◆ **TRY IT**: Where the string "undo" occurs in the material below, report the whole line.

◆ **RECORDS TO PROCESS**:

(** Inside a transaction, [insert_record] makes the same change to
    the file as outside one, provided the X lock on the new rid is
    granted; the context then holds the lock, the INSERT undo entry for
    that rid at the end of the write set, and the INSERT log record.
    When the lock is refused, the call aborts after the page choice but
    before any record is written, so the records are unchanged. *)
Theorem insert_record_txn f c buf rid f' :
  heap_inv f ->
  insert_record buf (mkHeapSt f None) = (Ok rid, mkHeapSt f' None) ->
  let r := take (record_size (rm_file_hdr_ f)) buf in
  match lock_exclusive_on_record (lock_mgr_ c) (txn_ c) rid (rm_fd_ f) with
  | Ok (lm, t) =>
      insert_record buf (mkHeapSt f (Some c)) =
        (Ok rid, mkHeapSt f' (Some (mkTxnCtx lm t
           (write_set_ c ++ [mkWriteRecord INSERT_TUPLE (rm_file_name_ f) rid r])
           (add_insert_log_record (log_mgr_ c) (txn_id t) r rid (rm_file_name_ f)))))
  | Err e => exists f1, insert_record buf (mkHeapSt f (Some c)) = (Err (TransactionAbort e), mkHeapSt f1 (Some c)) /\
      forall x, records f1 x = records f x
  end.
Proof.
  intros Hinv Hrun r.
  destruct (create_page_handle_spec f None Hinv) as (p & f1 & Hc & _ & Hrec1 & _ & Hhdr & Hfd & Hname).
  assert (Hrs : record_size (rm_file_hdr_ f1) = record_size (rm_file_hdr_ f)) by (by rewrite Hhdr).
  unfold insert_record in *. rewrite (bindM_ok _ _ _ _ _ Hc) in Hrun.
  assert (Hc' : create_page_handle (mkHeapSt f (Some c)) = (Ok p, mkHeapSt f1 (Some c)))
    by (by rewrite create_page_handle_ctx, Hc).
  rewrite (bindM_ok _ _ _ _ _ Hc'). revert Hrun. unfold bindM, gets, with_ctx, lock_in_ctx, put_page, modify_free, ret, append_write_record, add_log.
  cbn. destruct (num_records (page_of f1 p) + 1 =? _) eqn:Efull; cbn; intros [= <- <-];
    rewrite Hfd, Hname, Hrs; fold r;
    (destruct (lock_exclusive_on_record _ _ _ _) as [[lm t]|e]; cbn; [done|by exists f1]).
Qed.

(** C40: A record inserted outside a transaction reads back through
    [get_record] as the buffer cut to the record size. *)
Theorem insert_get_roundtrip f buf b :
  heap_inv f ->
  exists rid f', insert_record buf (mkHeapSt f None) = (Ok rid, mkHeapSt f' None) /\
    get_record b rid (mkHeapSt f' None) = (Ok (take (record_size (rm_file_hdr_ f)) buf), mkHeapSt f' None).
Proof.
  intros Hinv. destruct (insert_record_spec f buf Hinv) as (rid & f' & Hrun & Hinv' & _ & Hrec).
  exists rid, f'. split; [done|]. apply get_record_spec; [done|]. by rewrite Hrec, decide_True.
Qed.

(** C21: Inside a transaction, [update_record] on a stored rid whose
    locks are granted (the S lock of its read of the old record, then
    the X lock when [is_add_lock]) overwrites the record as outside a
    transaction, appends the UPDATE undo entry holding the old record,
    and adds the UPDATE log record only when [is_add_lock] is set: the
    range updates of [UpdateExecutor], which pass [false], are not
    logged. *)
Theorem update_record_txn f c (b : bool) rid buf old lm1 t1 lm2 t2 :
  heap_inv f -> records f rid = Some old ->
  lock_shared_on_record (lock_mgr_ c) (txn_ c) rid (rm_fd_ f) = Ok (lm1, t1) ->
  (if b then lock_exclusive_on_record lm1 t1 rid (rm_fd_ f) else Ok (lm1, t1)) = Ok (lm2, t2) ->
  let r := take (record_size (rm_file_hdr_ f)) buf in
  update_record b rid buf (mkHeapSt f (Some c)) =
    (Ok tt, mkHeapSt (overwrite_slot f (page_no rid) (slot_no rid) r)
      (Some (mkTxnCtx lm2 t2 (write_set_ c ++ [mkWriteRecord UPDATE_TUPLE (rm_file_name_ f) rid old])
         (if b then add_update_log_record (log_mgr_ c) (txn_id t2) r old rid (rm_file_name_ f)
          else log_mgr_ c)))).
Proof.
  intros Hinv Hr Hs Hx r. pose proof Hr as Hr'. unfold records in Hr'.
  destruct (is_record f rid) eqn:E; [injection Hr' as <-|done].
  unfold update_record, get_record, fetch_page_handle, bindM, gets, ret, in_ctx, put_page, with_ctx,
    lock_in_ctx, append_write_record, add_log. cbn.
  rewrite (is_record_valid_page f rid Hinv E). cbn. unfold is_record in E. rewrite E. cbn. rewrite Hs. cbn.
  destruct b; cbn; [rewrite Hx|injection Hx as <- <-]; cbn; done.
Qed.

(** ** Calls of a transaction running alone *)

(** [get_record] of a stored rid, in a transaction that runs alone:
    the record, the S lock when asked (the lock table changed at most
    on the record), nothing else changed. *)
Lemma get_record_alone f c b rid r :
  heap_inv f -> records f rid = Some r -> txn_state (txn_ c) = GROWING -> alone (lock_mgr_ c) (txn_id (txn_ c)) ->
  exists lm t, get_record b rid (mkHeapSt f (Some c)) = (Ok r, mkHeapSt f (Some (mkTxnCtx lm t (write_set_ c) (log_mgr_ c)))) /\
    alone lm (txn_id (txn_ c)) /\ txn_id t = txn_id (txn_ c) /\ txn_state t = GROWING /\
    lock_frame (lock_mgr_ c) lm [record_lock_id (rm_fd_ f) rid].
Proof.
  intros Hinv Hr Hs Ha. pose proof Hr as Hr'. unfold records in Hr'.
  destruct (is_record f rid) eqn:E; [injection Hr' as <-|done].
  pose proof (is_record_valid_page f rid Hinv E) as Hp.
  destruct b.
  - destruct (lock_call_alone (LockSharedOnRecord rid (rm_fd_ f)) _ _ Hs Ha) as (lm & t & Hl & Ha' & Hid & Hs').
    exists lm, t. split; [|split_and!; [done..|exact (lock_call_frame _ _ _ _ _ Hl)]]. cbn in Hl.
    unfold get_record, bindM, gets, with_ctx, lock_in_ctx, fetch_page_handle, ret. cbn.
    rewrite Hl. cbn. by rewrite Hp.
  - exists (lock_mgr_ c), (txn_ c). split; [|split_and!; [done..|apply lock_frame_refl]].
    unfold get_record, bindM, gets, ret, fetch_page_handle. cbn. rewrite Hp. by destruct c.
Qed.

(** [delete_record] of a stored rid, in a transaction that runs alone:
    the slot freed as outside a transaction, the record's S lock (and X
    lock when asked) taken and no other object's, the DELETE undo entry
    and log record added. *)
Lemma delete_record_alone f c b rid r :
  heap_inv f -> records f rid = Some r -> txn_state (txn_ c) = GROWING -> alone (lock_mgr_ c) (txn_id (txn_ c)) ->
  exists lm t, delete_record b rid (mkHeapSt f (Some c)) =
    (Ok tt, mkHeapSt (free_slot f (page_no rid) (slot_no rid))
       (Some (mkTxnCtx lm t (write_set_ c ++ [mkWriteRecord DELETE_TUPLE (rm_file_name_ f) rid r])
                (add_delete_log_record (log_mgr_ c) (txn_id (txn_ c)) r rid (rm_file_name_ f))))) /\
    alone lm (txn_id (txn_ c)) /\ txn_id t = txn_id (txn_ c) /\ txn_state t = GROWING /\
    lock_frame (lock_mgr_ c) lm [record_lock_id (rm_fd_ f) rid] /\
    (b = true -> lock_inv (lock_mgr_ c) -> holds lm (txn_id (txn_ c)) (record_lock_id (rm_fd_ f) rid) EXLUCSIVE).
Proof.
  intros Hinv Hr Hs Ha. pose proof Hr as Hr'. unfold records in Hr'.
  destruct (is_record f rid) eqn:E; [injection Hr' as <-|done].
  pose proof (is_record_valid_page f rid Hinv E) as Hp.
  destruct (lock_call_alone (LockSharedOnRecord rid (rm_fd_ f)) _ _ Hs Ha) as (lm1 & t1 & Hl1 & Ha1 & Hid1 & Hs1).
  destruct (lock_call_alone (LockExclusiveOnRecord rid (rm_fd_ f)) lm1 t1 Hs1 ltac:(by rewrite Hid1))
    as (lm2 & t2 & Hl2 & Ha2 & Hid2 & Hs2).
  pose proof (lock_call_frame _ _ _ _ _ Hl1) as Hf1. pose proof (lock_call_frame _ _ _ _ _ Hl2) as Hf2.
  assert (Hh : lock_inv (lock_mgr_ c) -> holds lm2 (txn_id (txn_ c)) (record_lock_id (rm_fd_ f) rid) EXLUCSIVE)
    by (intros Hi; rewrite <- Hid1; exact (lock_call_holds _ _ _ _ _ (proj1 Hf1 Hi) Hl2)).
  assert (Hf12 : lock_frame (lock_mgr_ c) lm2 [record_lock_id (rm_fd_ f) rid])
    by (eapply lock_frame_mono, lock_frame_trans; [|exact Hf1|exact Hf2]; set_solver).
  change (lock_shared_on_record (lock_mgr_ c) (txn_ c) rid (rm_fd_ f) = Ok (lm1, t1)) in Hl1.
  change (lock_exclusive_on_record lm1 t1 rid (rm_fd_ f) = Ok (lm2, t2)) in Hl2. unfold is_record in E.
  rewrite Hid1 in Ha2, Hid2.
  destruct b; [exists lm2, t2|exists lm1, t1];
    (split; [|split_and!; first [done|intros; by auto|intros [=]]]);
    unfold delete_record, get_record, fetch_page_handle, bindM, gets, ret, in_ctx, put_page, with_ctx,
      lock_in_ctx, append_write_record, add_log, modify_free, free_slot; cbn;
    rewrite Hp; cbn; rewrite E; cbn; rewrite Hl1; cbn; rewrite ?Hl2; cbn; rewrite ?Hid2, ?Hid1; done.
Qed.

(** ** The invariant along runs outside a transaction *)

(** The file after running [m] outside a transaction. *)
Definition run_file {A} (m : heapM A) (f : RmFileHandle) : RmFileHandle := hfile (snd (m (mkHeapSt f None))).

Lemma run_insert_inv f buf : heap_inv f -> heap_inv (run_file (insert_record buf) f).
Proof.
  intros Hinv. destruct (insert_record_spec f buf Hinv) as (rid & f' & Hrun & Hinv' & _).
  unfold run_file. by rewrite Hrun.
Qed.

Lemma run_delete_inv f b rid : heap_inv f -> heap_inv (run_file (delete_record b rid) f).
Proof.
  intros Hinv. pose proof (delete_record_spec f b rid Hinv) as H. unfold run_file.
  destruct (records f rid); [destruct H as (f' & -> & ? & _)|destruct H as [e ->]]; done.
Qed.

Lemma run_update_inv f b rid buf : heap_inv f -> heap_inv (run_file (update_record b rid buf) f).
Proof.
  intros Hinv. pose proof (update_record_spec f b rid buf Hinv) as H. unfold run_file.
  destruct (records f rid); [destruct H as (f' & -> & ? & _)|destruct H as [e ->]]; done.
Qed.

#[export] Hint Resolve run_insert_inv run_delete_inv run_update_inv : rmdb.

(** ** A concrete heap file *)

(** A table of 4-byte records, two per page. *)
Definition heap0 : RmFileHandle := empty_heap 5 [Byte.x74] 4 2.
Definition buf1 : bytes := [Byte.x01; Byte.x02; Byte.x03; Byte.x04].
Definition buf2 : bytes := [Byte.x09; Byte.x08; Byte.x07; Byte.x06; Byte.x05].

Lemma heap0_inv : heap_inv heap0.
Proof. apply empty_heap_inv. lia. Qed.

Definition rid1 : Rid := mkRid 1 0.
Definition heap1 : RmFileHandle := run_file (insert_record buf1) heap0.
Definition heap2 : RmFileHandle := run_file (delete_record false rid1) heap1.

◆ **FINISHED TASK**:
    granted; the context then holds the lock, the INSERT undo entry for
    transaction, appends the UPDATE undo entry holding the old record,
    lock when asked) taken and no other object's, the DELETE undo entry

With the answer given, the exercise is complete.